I fatti nella notte a Morbegno. L'uomo, che aveva lanciato anche arredi e oggetti dalla finestra, è stato poi calmato e arrestato dai militari

Dopo essersi ubriacato, ha iniziato a distruggere casa e a lanciare oggetti dalla finestra, mentre il padre assisteva inerme e desolato dalla strada. Poi ha perfino minacciato con grossi coltelli da cucina i carabinieri giunti sul posto.

L’allarmante fatto di cronaca è accaduto la scorsa notte a Morbegno, comune sondriese a pochi passi dalla provincia di Lecco. I militari sono subito intervenuti sul posto con due pattuglie dopo l’allerta data proprio dal padre - provato dalla furia distruttiva del figlio - alla Centrale operativa.

Denunciati dopo aver investito volontariamente un giovane a seguito di una lite

I militari hanno presto identificato il morbegnese di 33 anni - già noto alle forze dell’ordine - che, in forte stato di agitazione dovuto all’abuso di sostanze alcoliche, stava letteralmente distruggendo casa, mobili e suppellettili lanciando, dalla finestra ormai distrutta, grossi pezzi d’arredamento. I primi tentativi dei carabinieri di far ragionare l’uomo davano però esito negativo. Anzi, invece di calmarsi, il morbegnese ha iniziato a minacciare i militari sia verbalmente sia con grossi coltelli da cucina. A quel punto solo l’intervento conciliatore del Comandante della Stazione di Carabinieri di Morbegno è riuscito a tranquillizzare l’uomo e a farlo scendere in strada dove, sanguinante della ferite che lui stesso si era procurate, si consegnava agli stessi militari e ai medici per le cure necessarie.

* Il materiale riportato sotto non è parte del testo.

(* ===== verification/Tty.v ===== *)
(** * Terminal input: the line discipline and the keyboard

    [kernel/drivers/tty.c] collects characters into lines, which [tty_read] hands to
    processes through a ring buffer, and [kernel/drivers/keyboard.c] turns scan codes
    into characters, signals and switches of the virtual terminal. *)
From S2P Require Import Prelude PageAlloc Spinlock KHeap Vmm Sched Pipe Fd Process FbConsole Vt.

Definition TTY_BUF_SIZE : Z := 256.
Definition TTY_BUF_MASK : Z := TTY_BUF_SIZE - 1.
Definition TTY_LINE_MAX : Z := 256.
Definition TTY_CTRL_C : Z := 0x03.
Definition TTY_CTRL_Z : Z := 0x1A.
Definition SIGINT : Z := 2.

Record Tty : Type := mkTty {
  read_buf : list Z;
  read_head : Z; read_tail : Z;
  lines_ready : Z;
  line_buf : list Z;
  line_pos : Z;
  tty_fg_pgid : Z;
  tty_output_fn : Z;                 (* 0 is NULL, the serial port *)
  emitted : list (Z * Z);            (* the output function and the character, last first *)
}.
Definition set_ring b h n t := mkTty b h (read_tail t) n (line_buf t) (line_pos t) (tty_fg_pgid t) (tty_output_fn t) (emitted t).
Definition set_tail v t := mkTty (read_buf t) (read_head t) v (lines_ready t) (line_buf t) (line_pos t) (tty_fg_pgid t) (tty_output_fn t) (emitted t).
Definition set_lines v t := mkTty (read_buf t) (read_head t) (read_tail t) v (line_buf t) (line_pos t) (tty_fg_pgid t) (tty_output_fn t) (emitted t).
Definition set_line b p t := mkTty (read_buf t) (read_head t) (read_tail t) (lines_ready t) b p (tty_fg_pgid t) (tty_output_fn t) (emitted t).
Definition set_fg v t := mkTty (read_buf t) (read_head t) (read_tail t) (lines_ready t) (line_buf t) (line_pos t) v (tty_output_fn t) (emitted t).
Definition set_output v t := mkTty (read_buf t) (read_head t) (read_tail t) (lines_ready t) (line_buf t) (line_pos t) (tty_fg_pgid t) v (emitted t).
Definition add_output c t := mkTty (read_buf t) (read_head t) (read_tail t) (lines_ready t) (line_buf t) (line_pos t) (tty_fg_pgid t) (tty_output_fn t)
  ((tty_output_fn t, c) :: emitted t).

(** The kernel with its terminal. *)
Record TtyKern (H P : Type) : Type := mkTk { tkern : Kern H P; tty : Tty }.
Arguments mkTk {H P}.
Arguments tkern {H P}.
Arguments tty {H P}.

Section tty.
Context {H P : Type} `{KHeap H} `{PageAlloc P}.
(** The addresses of [tty_lock] and [tty_read_wq]. *)
Context (tty_lock tty_read_wq : Z).
Implicit Types (s : TtyKern H P).

Definition on_kern {A} (m : K (Kern H P) A) : K (TtyKern H P) A := zoom tkern (λ k s, mkTk k (tty s)) m.
Definition upd_tty (f : Tty → Tty) : K (TtyKern H P) unit := kmod (λ s, mkTk (tkern s) (f (tty s))).

Definition tty_emit (c : Z) : K (TtyKern H P) unit := upd_tty (add_output c).
Definition tty_init : K (TtyKern H P) unit :=
  upd_tty (λ t, mkTty (read_buf t) 0 0 0 (line_buf t) 0 (tty_fg_pgid t) 0 (emitted t)).
Definition tty_set_output (fn : Z) : K (TtyKern H P) unit := upd_tty (set_output fn).

(** [read_buf\[read_head & TTY_BUF_MASK\] = c; read_head++] *)
Definition ring_put (c : Z) : K (TtyKern H P) unit :=
  kupd (λ s, let t := tty s in
    b ← zset (read_buf t) (Z.land (read_head t) TTY_BUF_MASK) c;
    Some (mkTk (tkern s) (set_ring b (u32 (read_head t + 1)) (lines_ready t) t))).

(** Ctrl+C and Ctrl+Z. *)
Definition tty_signal (signo letter : Z) : K (TtyKern H P) unit :=
  g ← kget (λ s, tty_fg_pgid (tty s));
  (if negb (g =? 0) then on_kern (sig_send_group g signo);; mret tt else mret tt);;
  tty_emit 94;; tty_emit letter;; tty_emit 10.

Definition tty_newline : K (TtyKern H P) unit :=
  n ← kget (λ s, line_pos (tty s));
  kfor (seqZ 0 n) (λ i, c ← kopt (λ s, zget (line_buf (tty s)) i); ring_put c);;
  ring_put 10;;
  upd_tty (λ t, set_lines (u32 (lines_ready t + 1)) (set_line (line_buf t) 0 t));;
  on_kern (sch (wq_wake tty_read_wq));;
  tty_emit 10.

Definition tty_input_char (c : Z) : K (TtyKern H P) unit :=
  if c =? TTY_CTRL_C then tty_signal SIGINT 67 else
  if c =? TTY_CTRL_Z then tty_signal SIGTSTP 90 else
  if (c =? 8) || (c =? 127) then
    n ← kget (λ s, line_pos (tty s));
    if 0 <? n then
      upd_tty (λ t, set_line (line_buf t) (n - 1) t);;
      tty_emit 8;; tty_emit 32;; tty_emit 8
    else mret tt
  else if (c =? 10) || (c =? 13) then tty_newline
  else
    n ← kget (λ s, line_pos (tty s));
    if n <? TTY_LINE_MAX - 1 then
      kupd (λ s, l ← zset (line_buf (tty s)) n c; Some (mkTk (tkern s) (set_line l (n + 1) (tty s))));;
      tty_emit c
    else mret tt.

(** The bytes copied to the caller, [count] at most. *)
Fixpoint tty_copy (count : nat) : K (TtyKern H P) (list Z) :=
  match count with
  | O => mret []
  | S count' =>
      t ← kget tty;
      if read_tail t =? read_head t then mret [] else
      c ← kopt (λ s, zget (read_buf (tty s)) (Z.land (read_tail (tty s)) TTY_BUF_MASK));
      upd_tty (λ t, set_tail (u32 (read_tail t + 1)) t);;
      if c =? 10 then mret [c] else
      l ← tty_copy count';
      mret (c :: l)
  end.

(** [wq_sleep(&tty_read_wq, &tty_lock)] *)
Definition tty_sleep : K (TtyKern H P) unit :=
  λ s, on_kern (sch (wq_sleep (cr3_of (tkern s)) tty_read_wq tty_lock)) s.
(** From taking the lock to a result or to sleep; a thread that was asleep makes another pass. *)
Definition tty_read_pass (count : Z) : K (TtyKern H P) (Ran (Z * list Z)) :=
  on_kern (sch (lock_acquire tty_lock));;
  n ← kget (λ s, lines_ready (tty s));
  if n =? 0 then
    tty_sleep;;
    mret Away
  else
  on_kern (sch (lock_release tty_lock));;
  l ← tty_copy (Z.to_nat count);
  (if (0 <? Z.of_nat (length l)) && (default 0 (last l) =? 10)
   then upd_tty (λ t, set_lines (u32 (lines_ready t - 1)) t) else mret tt);;
  mret (Back (i32 (Z.of_nat (length l)), l)).
Definition tty_read (count : Z) : K (TtyKern H P) (Ran (Z * list Z)) :=
  if count =? 0 then mret (Back (0, [])) else
  p ← on_kern proc_current;
  (if negb (p =? 0) then x ← on_kern (proc p); upd_tty (set_fg (pgid x)) else mret tt);;
  tty_read_pass count.

Definition tty_set_fg_pid (n : Z) : K (TtyKern H P) unit := upd_tty (set_fg n).
Definition tty_set_fg_pgid (g : Z) : K (TtyKern H P) unit := upd_tty (set_fg g).

Definition tty_write (buf : list Z) : K (TtyKern H P) Z :=
  kfor buf tty_emit;;
  mret (i32 (Z.of_nat (length buf))).
End tty.

(** ** The keyboard *)

Definition scancode_to_ascii : list Z :=
  [0; 27; 49; 50; 51; 52; 53; 54; 55; 56; 57; 48; 45; 61; 8;
   9; 113; 119; 101; 114; 116; 121; 117; 105; 111; 112; 91; 93; 10;
   0;
   97; 115; 100; 102; 103; 104; 106; 107; 108; 59; 39; 96;
   0;
   92; 122; 120; 99; 118; 98; 110; 109; 44; 46; 47;
   0; 42; 0; 32; 0] ++ replicate 69 0.
Definition scancode_shift : list Z :=
  [0; 27; 33; 64; 35; 36; 37; 94; 38; 42; 40; 41; 95; 43; 8;
   9; 81; 87; 69; 82; 84; 89; 85; 73; 79; 80; 123; 125; 10;
   0;
   65; 83; 68; 70; 71; 72; 74; 75; 76; 58; 34; 126;
   0;
   124; 90; 88; 67; 86; 66; 78; 77; 60; 62; 63;
   0; 42; 0; 32; 0] ++ replicate 69 0.

Definition SC_LSHIFT_PRESS : Z := 0x2A.
Definition SC_RSHIFT_PRESS : Z := 0x36.
Definition SC_LSHIFT_RELEASE : Z := 0xAA.
Definition SC_RSHIFT_RELEASE : Z := 0xB6.
Definition SC_CTRL_PRESS : Z := 0x1D.
Definition SC_CTRL_RELEASE : Z := 0x9D.
Definition SC_ALT_PRESS : Z := 0x38.
Definition SC_ALT_RELEASE : Z := 0xB8.
Definition SC_CAPS_PRESS : Z := 0x3A.
Definition SC_EXTENDED_PREFIX : Z := 0xE0.
Definition SC_RELEASE_BIT : Z := 0x80.
Definition SC_F1 : Z := 0x3B.
Definition SC_F6 : Z := 0x40.

Record Keyboard : Type := mkKb { shift_held : Z; ctrl_held : Z; alt_held : Z; caps_lock : Z }.
(** What a scan code asks for: nothing, another virtual terminal, or a character. *)
Inductive KeyEvent : Type := NoKey | SwitchVt (n : Z) | Key (c : Z).

Definition keyboard_decode (k : Keyboard) (scancode : Z) : option (Keyboard * KeyEvent) :=
  if scancode =? SC_EXTENDED_PREFIX then Some (k, NoKey) else
  if (scancode =? SC_LSHIFT_PRESS) || (scancode =? SC_RSHIFT_PRESS) then Some (mkKb 1 (ctrl_held k) (alt_held k) (caps_lock k), NoKey) else
  if (scancode =? SC_LSHIFT_RELEASE) || (scancode =? SC_RSHIFT_RELEASE) then Some (mkKb 0 (ctrl_held k) (alt_held k) (caps_lock k), NoKey) else
  if scancode =? SC_CTRL_PRESS then Some (mkKb (shift_held k) 1 (alt_held k) (caps_lock k), NoKey) else
  if scancode =? SC_CTRL_RELEASE then Some (mkKb (shift_held k) 0 (alt_held k) (caps_lock k), NoKey) else
  if scancode =? SC_ALT_PRESS then Some (mkKb (shift_held k) (ctrl_held k) 1 (caps_lock k), NoKey) else
  if scancode =? SC_ALT_RELEASE then Some (mkKb (shift_held k) (ctrl_held k) 0 (caps_lock k), NoKey) else
  if scancode =? SC_CAPS_PRESS then Some (mkKb (shift_held k) (ctrl_held k) (alt_held k) (if caps_lock k =? 0 then 1 else 0), NoKey) else
  if negb (Z.land scancode SC_RELEASE_BIT =? 0) then Some (k, NoKey) else
  if negb (alt_held k =? 0) && (SC_F1 <=? scancode) && (scancode <=? SC_F6) then Some (k, SwitchVt (scancode - SC_F1)) else
  let shifted := Z.lxor (shift_held k) (caps_lock k) in
  c ← zget (if negb (shifted =? 0) then scancode_shift else scancode_to_ascii) scancode;
  let c := if negb (ctrl_held k =? 0) && (97 <=? c) && (c <=? 122) then c - 97 + 1 else c in
  Some (k, if negb (c =? 0) then Key c else NoKey).

(** The keyboard with the terminals it drives. *)
Record Input (H P : Type) : Type := mkInput { kb : Keyboard; terminals : Vts H; itty : TtyKern H P }.
Arguments mkInput {H P}.
Arguments kb {H P}.
Arguments terminals {H P}.
Arguments itty {H P}.

Section keyboard.
Context {H P : Type} `{KHeap H} `{PageAlloc P}.
Context (tty_read_wq : Z).

(** The interrupt handler, for the scan code that [inb] reads. *)
Definition keyboard_irq_handler (scancode : Z) : K (Input H P) unit :=
  r ← kopt (λ s, keyboard_decode (kb s) scancode);
  kmod (λ s, mkInput r.1 (terminals s) (itty s));;
  match r.2 with
  | NoKey => mret tt
  | SwitchVt n => zoom terminals (λ t s, mkInput (kb s) t (itty s)) (vt_switch n)
  | Key c => zoom itty (λ t s, mkInput (kb s) (terminals s) t) (tty_input_char tty_read_wq c)
  end.
Definition keyboard_init : K (Input H P) unit := kmod (λ s, mkInput (mkKb 0 0 0 0) (terminals s) (itty s)).
End keyboard.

Trasportato in ospedale a Sondrio, il 33enne è stato dichiarato affetto da stato di agitazione per abuso alcolico continuo. All’uomo, giudicato guaribile in dieci giorni, sono inoltre state riscontrate alcune ferite alle dita di una mano. Il controllo all’interno dell’appartamento ha fatto poi emergere chiaramente la violenza del comportamento. Il sangue della ferita alle dita che lui stesso si era provocata, imbrattava le pareti, gli arredi distrutti, i mobili sfasciati con alcuni pezzi sparsi per la strada dopo il folle lancio.

I Carabinieri di Morbegno hanno quindi arrestato l’uomo per resistenza a pubblico ufficiale e lancio di cose pericolose aggravato, portandolo, solo nella mattinata successiva, nel carcere di Sondrio a disposizione dell’Autorità Giudiziaria.